The bigger macro and crypto trends haven’t gone away
While prices are correcting, the core long-term drivers for Bitcoin and crypto remain in place:
• Monetary policy and debasement: Governments and central banks continue to print money and run loose fiscal policies over time, which keeps the narrative of scarce digital assets alive.
• Regulation and clarity: New laws and frameworks (such as tokenization initiatives and clarity-focused legislation) are slowly giving institutions more confidence to participate in the space.
• Infrastructure growth: Mining operations, custody solutions, and capital markets around Bitcoin are far more mature than in past cycles, even if prices are temporarily down.

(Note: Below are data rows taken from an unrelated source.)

(* ===== verification/Planners.v ===== *)
(** * Chunk planners of the relational drivers (drivers/{mysql,postgres,db2,oracle,mssql}/internal/backfill.go)

    [GetOrSplitChunks] and the query [ChunkIterator] reads a chunk with.  The answers of
    the database are records of parameters, given the text of the query where it is
    built; a planner returns the records it adds to the statistics and the chunks. *)

From S2P Require Import Prelude GoString GoSet DataTypes QueryEngine Value Schema Stream Catalog State TwoPC Ranges Jdbc Chunking.
From stdpp Require Import sorting.
#[local] Open Scope Z_scope.

(** A step that can fail before a loop runs. *)
Definition and_then {A B} (r : result A) (f : A → option (result B)) : option (result B) :=
  match r with Ok a => f a | Err e => Some (Err e) | Panic m => Some (Panic m) end.

(** [a == b] of two interfaces. *)
Definition iface_eq (a b : any) : result bool :=
  match a, b with
  | ABytes _, ABytes _ | AInt8s _, AInt8s _ | AArray _, AArray _ | AMap _, AMap _ => Panic "comparing uncomparable type"
  | _, _ => Ok (any_equal a b)
  end.

Section Planners.
Context `{GoHash string} `{GoHash Chunk} `{GoRange} `{GoEnv}.
Context (is_print : Z → bool) (format_float : spec_float → string) (time_format : string → gotime → string).
Context (db_type : string → result string).
Implicit Types (stream : ConfiguredStream) (chunk : Chunk).

Definition plan : Type := Z * option (result (list Chunk)).

(** The sorted primary key, or the configured chunk column. *)
Definition key_columns stream : list string :=
  let chunkColumn := ChunkColumn (Metadata stream) in
  if String.eqb chunkColumn "" then merge_sort string_le (Array (s_SourceDefinedPrimaryKey (StreamOf stream))) else [chunkColumn].

(** The filter of a chunk scan: the cursor threshold and the stream's filter. *)
Definition chunk_filter s stream (driver : DriverType) : result (string * list any) :=
  '(thresholdFilter, args) ← ThresholdFilter is_print time_format db_type s stream driver;
  filter ← SQLFilter is_print format_float time_format stream driver thresholdFilter;
  Ok (filter, args).

(** ** MySQL *)
Record MySQLDB := {
  my_stats : query_err + Z * any * Z;                       (* row count, average row size, table size *)
  my_has_rows : result bool;
  my_extremes : string → result (any * any);
  my_column : string → result (string * option Z * string); (* type, length, collation *)
  my_next : string → list string → any * option query_err;
  my_align : string → list string → rows string;
  my_begin : option string;
  my_commit : option string
}.

Definition WithIsolation {A} (begin_ commit : option string) (fn : option (result A)) : option (result A) :=
  match begin_, fn with
  | Some e, _ => Some (Err ("failed to begin transaction: " +:+ e))
  | None, Some (Ok a) => Some (match commit with Some e => Err e | None => Ok a end)
  | None, r => r
  end.

Definition mysql_plan (fuel : nat) (db : MySQLDB) stream (approxRowCount : Z) (avgRowSize : any) (approxTableSize : Z) : option (result (list Chunk)) :=
  and_then (ReformatFloat64 avgRowSize) (λ avgRowSizeFloat,
  let chunkSize := int64 (Ceil (f_div (sf64 EffectiveParquetSize) avgRowSizeFloat)) in
  let pkColumns := key_columns stream in
  and_then (match pkColumns with [] => Ok (ANil, ANil) | _ => my_extremes db (MinMaxQueryMySQL is_print stream pkColumns) end) (λ '(minVal, maxVal),
  let query := NextChunkEndQuery is_print stream pkColumns chunkSize in
  let via_key := WithIsolation (my_begin db) (my_commit db)
    (splitViaPrimaryKey fuel (λ v, my_next db query (key_args pkColumns v)) ConvertToString minVal) in
  match pkColumns with
  | [] => WithIsolation (my_begin db) (my_commit db) (Ok <$> limitOffsetChunks fuel approxRowCount chunkSize)
  | [pk] =>
      and_then (my_column db pk) (λ '(dataType, dataMaxLength, collation),
      match isNumericAndEvenDistributed minVal maxVal approxRowCount chunkSize dataType with
      | Some bounds => match splitEvenlyForInt fuel bounds with Some (Err _) => via_key | r => r end
      | None =>
          match isStringSupportedPK minVal maxVal dataMaxLength dataType with
          | Some bounds =>
              let align (cands : list string) := let '(q, args) := MySQLDistinctAlignedPKValuesWithCollationQuery is_print stream pk cands collation (MinPadded bounds) (MaxPadded bounds)
                in my_align db q args in
              match splitEvenlyForString align bounds approxTableSize with Err _ => via_key | r => Some r end
          | None => via_key
          end
      end)
  | _ => via_key
  end)).

Definition MySQL_GetOrSplitChunks (fuel : nat) (db : MySQLDB) stream : plan :=
  match my_stats db with
  | inl _ => (0, Some (Err "failed to fetch TableStats query"))
  | inr (approxRowCount, avgRowSize, approxTableSize) =>
      if approxRowCount =? 0 then (0, Some (hasRows ← my_has_rows db; if hasRows : bool then Err "stats not populated for table" else Ok []))
      else (approxRowCount, mysql_plan fuel db stream approxRowCount avgRowSize approxTableSize)
  end.

Definition MySQL_ChunkIterator s stream chunk : result (string * list any) :=
  '(filter, args) ← chunk_filter s stream MySQL;
  stmt ← match key_columns stream with
         | [] => MysqlLimitOffsetScanQuery is_print stream chunk filter
         | cols => Ok (MysqlChunkScanQuery is_print stream cols chunk filter)
         end;
  Ok (stmt, args).

(** ** Postgres *)
Record PgDB := {
  pg_row_count : result Z;
  pg_block_size : result Z;
  pg_partition_count : result Z;
  pg_relation_size : result (Z * Z);                        (* heap bytes, table bytes *)
  pg_partition_rows : result (list (string * Z * Z));       (* name, heap bytes, table bytes *)
  pg_min_max : string → result (any * any);
  pg_next : string → result any;
  pg_version : Z
}.

Definition bytesPerHeapPage (blockSize heapBytes tableBytes : Z) : spec_float :=
  if (heapBytes <=? 0) || (tableBytes <=? heapBytes) then sf64 blockSize
  else f_div (f_mul (sf64 blockSize) (sf64 tableBytes)) (sf64 heapBytes).

(** *** Sizers (ctid_sizer.go) *)
Definition tidRangeSizer (heapPageBytes effectivePageSize : spec_float) (scannedHeapBytes : Z) : spec_float :=
  Ceil (f_div (sf64 EffectiveParquetSize) effectivePageSize).
Definition seqScanSizer (heapPageBytes effectivePageSize : spec_float) (scannedHeapBytes : Z) : spec_float :=
  let heapOnly := f_div (sf64 EffectiveParquetSize) heapPageBytes in
  let capped := f_div (sf64 (Z.max EffectiveParquetSize scannedHeapBytes)) effectivePageSize in
  Ceil (f_min heapOnly capped).
Definition newCTIDSizer (version : Z) : spec_float → spec_float → Z → spec_float :=
  if 140000 <=? version then tidRangeSizer else seqScanSizer.

Definition uint32 (f : spec_float) : Z := f2i false 32 f.
Definition max_uint32 : Z := 4294967295.

(** Ranges of heap pages, and their rendering as ctid bounds. *)
Definition ctid (page : Z) : any := AString ("'(" +:+ fmt_d page +:+ ",0)'").
Definition ctid_chunk (r : Z * Z) : Chunk := mkChunk (ctid r.1) (ctid r.2).

Fixpoint ctid_loop (fuel : nat) (relPages batchSize start : Z) : option (list (Z * Z)) :=
  match fuel with
  | O => None
  | S fuel =>
      if start <? relPages then
        let next := wrap_u 32 (start + batchSize) in
        (λ l, (start, if relPages <=? next then max_uint32 else next) :: l) <$> ctid_loop fuel relPages batchSize next
      else Some []
  end.

(** Partitioned tables: the size of a chunk depends on where it starts. *)
Fixpoint partition_loop (fuel : nat) (pages : Z → Z) (maxPages start : Z) : option (list (Z * Z)) :=
  match fuel with
  | O => None
  | S fuel =>
      if start <? maxPages then
        let end_ := add64 start (pages start) in
        let end_ := if maxPages <=? end_ then max_uint32 else end_ in
        (λ l, (start, end_) :: l) <$> partition_loop fuel pages maxPages end_
      else Some []
  end.

Record PartitionPage := mkPartition { PartName : string; Pages : Z; HeapBytes : Z; TableBytes : Z }.

Definition f1_05 : spec_float := S754_finite false 4728779608739021 (-52).
(** [None]: division by a block size of 0. *)
Definition load_partition (blockSize : Z) (row : string * Z * Z) : option PartitionPage :=
  let '(name, heapBytes, tableBytes) := row in
  if blockSize =? 0 then None
  else Some (mkPartition name (Z.min (int64 (Ceil (f_mul f1_05 (sf64 (Z.quot heapBytes blockSize))))) max_uint32) heapBytes tableBytes).
Definition loadPartitionPages (db : PgDB) (blockSize : Z) : result (list PartitionPage * Z) :=
  rows ← pg_partition_rows db;
  match mapM (load_partition blockSize) rows with
  | None => Panic "integer divide by zero"
  | Some partitions => Ok (partitions, foldl (λ m p, Z.max m (Pages p)) 0 partitions)
  end.

Definition partitionPageBytes (partitions : list PartitionPage) (blockSize start : Z) : spec_float * spec_float :=
  foldl (λ '(heap, eff) p,
      if start <? Pages p then (f_add heap (sf64 blockSize), f_add eff (bytesPerHeapPage blockSize (HeapBytes p) (TableBytes p))) else (heap, eff))
    (S754_zero false, S754_zero false) partitions.

Definition rel_pages (blockSize heapBytes : Z) : Z :=
  let relPages := uint32 (Ceil (f_div (sf64 heapBytes) (sf64 blockSize))) in if relPages =? 0 then 1 else relPages.
Definition batch_pages (version blockSize heapBytes tableBytes : Z) : Z :=
  uint32 (newCTIDSizer version (sf64 blockSize) (bytesPerHeapPage blockSize heapBytes tableBytes) heapBytes).
Definition partition_pages (version : Z) (partitions : list PartitionPage) (blockSize start : Z) : Z :=
  let scannedHeapBytes := foldl (λ n p, add64 n (HeapBytes p)) 0 partitions in
  let '(heapPageBytes, effectivePageSize) := partitionPageBytes partitions blockSize start in
  int64 (newCTIDSizer version heapPageBytes effectivePageSize scannedHeapBytes).

Definition generateCTIDRanges (fuel : nat) (db : PgDB) : option (result (list (Z * Z))) :=
  and_then (pg_block_size db) (λ blockSize,
  and_then (pg_partition_count db) (λ partitionCount,
  if partitionCount =? 0 then
    and_then (pg_relation_size db) (λ '(heapBytes, tableBytes),
    Ok <$> ctid_loop fuel (rel_pages blockSize heapBytes) (batch_pages (pg_version db) blockSize heapBytes tableBytes) 0)
  else
    and_then (loadPartitionPages db blockSize) (λ '(partitions, maxPages),
    Ok <$> partition_loop fuel (partition_pages (pg_version db) partitions blockSize) maxPages 0))).

(** *** Chunk columns *)
Definition AddConstantToInterface (val : any) (increment : Z) : result any :=
  match val with
  | AInt KInt v => Ok (AInt KInt (add64 v increment))
  | AInt KInt64 v => Ok (AInt KInt64 (add64 v increment))
  | AFloat32 v => Ok (AFloat32 (SFadd 24 128 v (sf32 increment)))
  | AFloat64 v => Ok (AFloat64 (f_add v (sf64 increment)))
  | _ => Err "failed to add contant values to interface, unsupported type"
  end.

Fixpoint batch_loop (fuel : nat) (maxVal : any) (size : Z) (chunkStart chunkEnd : any) : option (result (list Chunk)) :=
  match fuel with
  | O => None
  | S fuel =>
      and_then (Compare chunkEnd maxVal) (λ c,
      if c <=? 0 then
        and_then (AddConstantToInterface chunkEnd size) (λ newChunkEnd,
        match batch_loop fuel maxVal size chunkEnd newChunkEnd with
        | Some (Ok l) => Some (Ok (mkChunk chunkStart chunkEnd :: l))
        | r => r
        end)
      else Some (Ok [mkChunk chunkStart ANil]))
  end.
Definition splitViaBatchSize (fuel : nat) (minVal maxVal : any) (dynamicChunkSize : Z) : option (result (list Chunk)) :=
  and_then (AddConstantToInterface minVal dynamicChunkSize) (batch_loop fuel maxVal dynamicChunkSize minVal).

Fixpoint splitViaNextQuery (fuel : nat) (nextChunkEnd : any → result any) (chunkStart : any) : option (result (list Chunk)) :=
  match fuel with
  | O => None
  | S fuel =>
      and_then (nextChunkEnd chunkStart) (λ chunkEnd,
      and_then (if is_nil chunkEnd then Ok true else iface_eq chunkEnd chunkStart) (λ stop,
      if stop : bool then Some (Ok [mkChunk chunkStart ANil])
      else match splitViaNextQuery fuel nextChunkEnd chunkEnd with
           | Some (Ok l) => Some (Ok (mkChunk chunkStart chunkEnd :: l))
           | r => r
           end))
  end.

Short-term, attention may be elsewhere—AI, space tech, or other hot sectors—but market cycles rotate. Crypto tends to come back into focus once the next narrative or macro shift hits.
What this means for long-term holders
None of this is a guarantee about where price will go next. Bitcoin could still dip into the high $50,000s or even lower if macro conditions worsen or another shock hits the market. However, from a historical and on-chain perspective, current conditions look more like a late-stage bear or early accumulation phase than a terminal decline.
For patient investors, these quieter, fearful periods have often been where the best long-term entries appear. When most people are bored, apathetic, or scared out of the market, disciplined accumulation has historically paid off—provided your thesis on Bitcoin and crypto’s long-term role hasn’t changed.
As always, do your own research, size positions responsibly, and be prepared for volatility. But if history is any guide, the combination of heavy ETF outflows, widespread unrealized losses, and proximity to long-term cost and trend metrics may be signaling that this “not good” moment is exactly where many past Bitcoin bottoms have quietly formed.